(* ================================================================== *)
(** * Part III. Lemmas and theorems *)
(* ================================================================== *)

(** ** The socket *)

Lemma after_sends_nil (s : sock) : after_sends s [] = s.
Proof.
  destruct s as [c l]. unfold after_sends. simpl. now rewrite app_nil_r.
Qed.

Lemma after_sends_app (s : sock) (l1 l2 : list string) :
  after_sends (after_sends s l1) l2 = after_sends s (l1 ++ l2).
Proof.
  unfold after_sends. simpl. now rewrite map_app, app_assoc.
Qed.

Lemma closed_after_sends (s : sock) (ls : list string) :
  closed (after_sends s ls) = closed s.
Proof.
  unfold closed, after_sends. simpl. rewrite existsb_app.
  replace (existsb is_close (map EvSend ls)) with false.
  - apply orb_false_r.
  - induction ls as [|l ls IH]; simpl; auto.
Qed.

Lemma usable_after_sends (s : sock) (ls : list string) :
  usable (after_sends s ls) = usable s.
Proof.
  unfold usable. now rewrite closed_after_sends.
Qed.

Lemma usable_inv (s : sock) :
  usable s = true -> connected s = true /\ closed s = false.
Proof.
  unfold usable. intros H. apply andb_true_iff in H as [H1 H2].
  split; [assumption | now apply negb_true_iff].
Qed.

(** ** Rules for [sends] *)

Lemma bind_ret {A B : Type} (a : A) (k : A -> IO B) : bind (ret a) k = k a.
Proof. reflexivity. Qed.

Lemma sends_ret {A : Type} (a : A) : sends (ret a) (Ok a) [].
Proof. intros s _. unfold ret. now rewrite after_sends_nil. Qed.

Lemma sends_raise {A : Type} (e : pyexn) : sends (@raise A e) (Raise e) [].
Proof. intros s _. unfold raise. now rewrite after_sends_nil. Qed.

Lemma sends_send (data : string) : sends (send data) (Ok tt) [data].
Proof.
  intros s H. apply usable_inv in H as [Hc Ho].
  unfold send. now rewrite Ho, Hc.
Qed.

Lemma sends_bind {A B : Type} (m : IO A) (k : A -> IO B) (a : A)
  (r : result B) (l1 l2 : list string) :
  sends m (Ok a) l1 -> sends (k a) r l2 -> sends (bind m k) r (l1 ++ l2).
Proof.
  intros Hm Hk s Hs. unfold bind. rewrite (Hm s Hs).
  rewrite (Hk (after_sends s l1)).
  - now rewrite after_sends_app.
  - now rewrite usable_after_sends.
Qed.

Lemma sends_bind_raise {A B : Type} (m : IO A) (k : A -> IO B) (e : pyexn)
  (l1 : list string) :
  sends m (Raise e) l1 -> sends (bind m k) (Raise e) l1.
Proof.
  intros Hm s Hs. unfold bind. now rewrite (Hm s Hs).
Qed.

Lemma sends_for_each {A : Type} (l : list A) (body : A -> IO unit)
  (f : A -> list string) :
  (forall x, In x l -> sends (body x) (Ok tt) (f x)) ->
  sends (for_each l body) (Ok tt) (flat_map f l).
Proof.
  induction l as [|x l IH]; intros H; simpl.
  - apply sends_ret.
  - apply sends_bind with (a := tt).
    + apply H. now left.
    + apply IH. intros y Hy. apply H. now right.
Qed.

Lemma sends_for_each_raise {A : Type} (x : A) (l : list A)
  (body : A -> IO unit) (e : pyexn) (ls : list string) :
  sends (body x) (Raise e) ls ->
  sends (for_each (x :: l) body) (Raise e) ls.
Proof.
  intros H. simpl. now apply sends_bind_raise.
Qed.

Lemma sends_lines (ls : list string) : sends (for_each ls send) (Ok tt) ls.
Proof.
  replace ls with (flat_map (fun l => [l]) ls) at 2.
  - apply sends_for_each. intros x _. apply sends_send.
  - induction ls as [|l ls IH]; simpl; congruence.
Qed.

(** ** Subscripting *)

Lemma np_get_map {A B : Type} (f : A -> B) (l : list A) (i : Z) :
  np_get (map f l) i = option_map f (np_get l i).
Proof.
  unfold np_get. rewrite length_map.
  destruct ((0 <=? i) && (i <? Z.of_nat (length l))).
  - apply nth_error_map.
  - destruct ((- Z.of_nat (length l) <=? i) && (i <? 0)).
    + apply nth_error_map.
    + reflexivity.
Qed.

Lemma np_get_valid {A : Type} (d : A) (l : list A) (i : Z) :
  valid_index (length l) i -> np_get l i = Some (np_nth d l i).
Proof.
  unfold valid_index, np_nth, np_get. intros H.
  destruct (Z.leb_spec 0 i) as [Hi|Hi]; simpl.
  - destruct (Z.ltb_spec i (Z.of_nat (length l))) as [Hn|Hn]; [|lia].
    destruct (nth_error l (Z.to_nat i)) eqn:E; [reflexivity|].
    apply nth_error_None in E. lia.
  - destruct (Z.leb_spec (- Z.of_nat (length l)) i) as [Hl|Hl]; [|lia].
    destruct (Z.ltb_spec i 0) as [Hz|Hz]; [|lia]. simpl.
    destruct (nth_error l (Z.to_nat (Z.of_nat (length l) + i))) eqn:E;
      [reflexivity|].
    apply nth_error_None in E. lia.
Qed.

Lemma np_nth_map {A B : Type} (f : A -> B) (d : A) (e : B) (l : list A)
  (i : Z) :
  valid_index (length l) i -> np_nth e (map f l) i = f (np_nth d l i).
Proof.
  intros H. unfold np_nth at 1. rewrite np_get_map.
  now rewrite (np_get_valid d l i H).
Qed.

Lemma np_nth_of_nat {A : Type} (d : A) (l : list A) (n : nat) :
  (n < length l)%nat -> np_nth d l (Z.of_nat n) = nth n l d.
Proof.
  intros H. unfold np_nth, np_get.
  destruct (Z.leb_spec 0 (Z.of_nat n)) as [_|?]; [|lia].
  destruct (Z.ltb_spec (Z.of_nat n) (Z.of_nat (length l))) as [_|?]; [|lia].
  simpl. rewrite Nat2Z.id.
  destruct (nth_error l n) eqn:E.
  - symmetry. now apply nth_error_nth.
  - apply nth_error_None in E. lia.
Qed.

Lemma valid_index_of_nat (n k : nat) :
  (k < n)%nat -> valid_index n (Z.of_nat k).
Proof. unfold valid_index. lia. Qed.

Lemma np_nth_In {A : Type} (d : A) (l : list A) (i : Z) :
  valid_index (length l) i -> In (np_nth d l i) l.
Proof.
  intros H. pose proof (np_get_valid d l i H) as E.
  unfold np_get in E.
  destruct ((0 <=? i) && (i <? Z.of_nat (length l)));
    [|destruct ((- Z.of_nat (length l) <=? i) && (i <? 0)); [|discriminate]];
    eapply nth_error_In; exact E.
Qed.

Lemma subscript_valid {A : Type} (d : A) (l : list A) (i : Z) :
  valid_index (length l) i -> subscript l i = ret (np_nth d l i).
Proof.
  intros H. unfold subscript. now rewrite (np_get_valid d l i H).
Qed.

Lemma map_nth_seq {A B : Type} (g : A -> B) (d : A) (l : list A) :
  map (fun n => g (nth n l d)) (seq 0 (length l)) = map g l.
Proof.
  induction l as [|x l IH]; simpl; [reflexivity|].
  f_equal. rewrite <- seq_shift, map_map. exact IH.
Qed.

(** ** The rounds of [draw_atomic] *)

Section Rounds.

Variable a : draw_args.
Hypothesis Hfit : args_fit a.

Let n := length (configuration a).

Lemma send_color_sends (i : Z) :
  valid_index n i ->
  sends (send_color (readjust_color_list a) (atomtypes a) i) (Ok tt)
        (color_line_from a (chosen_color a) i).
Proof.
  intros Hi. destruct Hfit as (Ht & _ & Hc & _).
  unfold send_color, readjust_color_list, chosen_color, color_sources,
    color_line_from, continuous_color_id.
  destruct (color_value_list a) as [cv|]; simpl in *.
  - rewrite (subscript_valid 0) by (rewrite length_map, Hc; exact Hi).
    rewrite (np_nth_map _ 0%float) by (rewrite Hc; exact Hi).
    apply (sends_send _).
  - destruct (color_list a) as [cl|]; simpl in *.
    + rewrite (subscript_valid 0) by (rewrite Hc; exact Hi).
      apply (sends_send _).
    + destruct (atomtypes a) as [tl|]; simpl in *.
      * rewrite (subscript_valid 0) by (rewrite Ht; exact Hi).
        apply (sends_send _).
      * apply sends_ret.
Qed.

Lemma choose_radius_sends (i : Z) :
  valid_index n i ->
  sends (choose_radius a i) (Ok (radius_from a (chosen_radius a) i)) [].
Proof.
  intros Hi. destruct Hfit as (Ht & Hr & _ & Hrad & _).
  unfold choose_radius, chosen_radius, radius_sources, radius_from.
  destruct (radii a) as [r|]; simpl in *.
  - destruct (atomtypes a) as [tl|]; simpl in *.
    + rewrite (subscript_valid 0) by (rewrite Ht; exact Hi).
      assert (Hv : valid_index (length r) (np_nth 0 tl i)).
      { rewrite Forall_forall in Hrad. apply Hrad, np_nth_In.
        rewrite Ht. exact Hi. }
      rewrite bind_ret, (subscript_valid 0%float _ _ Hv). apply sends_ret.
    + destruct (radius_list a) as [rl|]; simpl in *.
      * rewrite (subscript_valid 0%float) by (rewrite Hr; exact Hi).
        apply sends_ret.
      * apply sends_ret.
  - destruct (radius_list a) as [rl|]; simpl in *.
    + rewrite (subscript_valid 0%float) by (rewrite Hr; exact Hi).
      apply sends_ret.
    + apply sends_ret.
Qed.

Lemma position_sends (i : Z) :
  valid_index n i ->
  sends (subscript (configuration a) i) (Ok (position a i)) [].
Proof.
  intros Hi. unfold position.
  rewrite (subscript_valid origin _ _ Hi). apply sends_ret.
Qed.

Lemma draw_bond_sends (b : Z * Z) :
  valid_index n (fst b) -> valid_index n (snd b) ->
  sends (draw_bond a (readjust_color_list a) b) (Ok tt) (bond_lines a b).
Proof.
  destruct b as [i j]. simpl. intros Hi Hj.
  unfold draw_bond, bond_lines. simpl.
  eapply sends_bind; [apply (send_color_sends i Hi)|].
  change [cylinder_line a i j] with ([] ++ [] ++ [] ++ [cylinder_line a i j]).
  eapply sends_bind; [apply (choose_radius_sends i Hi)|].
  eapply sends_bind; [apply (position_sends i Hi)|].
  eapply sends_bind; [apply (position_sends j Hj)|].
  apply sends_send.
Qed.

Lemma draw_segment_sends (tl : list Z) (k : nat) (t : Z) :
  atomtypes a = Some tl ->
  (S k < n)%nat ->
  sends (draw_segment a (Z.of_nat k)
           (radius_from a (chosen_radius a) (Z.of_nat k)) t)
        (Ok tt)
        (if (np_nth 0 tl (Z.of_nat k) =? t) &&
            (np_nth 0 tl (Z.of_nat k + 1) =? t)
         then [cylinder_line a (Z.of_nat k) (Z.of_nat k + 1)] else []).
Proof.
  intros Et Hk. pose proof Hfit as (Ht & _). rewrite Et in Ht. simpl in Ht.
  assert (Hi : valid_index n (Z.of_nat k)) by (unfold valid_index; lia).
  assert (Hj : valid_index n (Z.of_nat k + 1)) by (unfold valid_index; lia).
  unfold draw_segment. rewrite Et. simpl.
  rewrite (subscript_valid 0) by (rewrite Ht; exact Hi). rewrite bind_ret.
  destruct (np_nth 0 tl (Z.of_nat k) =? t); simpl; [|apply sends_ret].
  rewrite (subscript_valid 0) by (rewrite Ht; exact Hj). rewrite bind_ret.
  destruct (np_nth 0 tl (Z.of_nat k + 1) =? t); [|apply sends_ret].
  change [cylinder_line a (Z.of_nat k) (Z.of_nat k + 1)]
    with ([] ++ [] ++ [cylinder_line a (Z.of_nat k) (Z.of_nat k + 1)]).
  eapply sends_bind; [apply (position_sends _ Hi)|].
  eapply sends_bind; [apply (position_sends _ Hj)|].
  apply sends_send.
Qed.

+===+

Your task: Your answer should consist of copies of the lines above that include the string "Some".

Result of this exercise:
  valid_index (length l) i -> np_get l i = Some (np_nth d l i).
  atomtypes a = Some tl ->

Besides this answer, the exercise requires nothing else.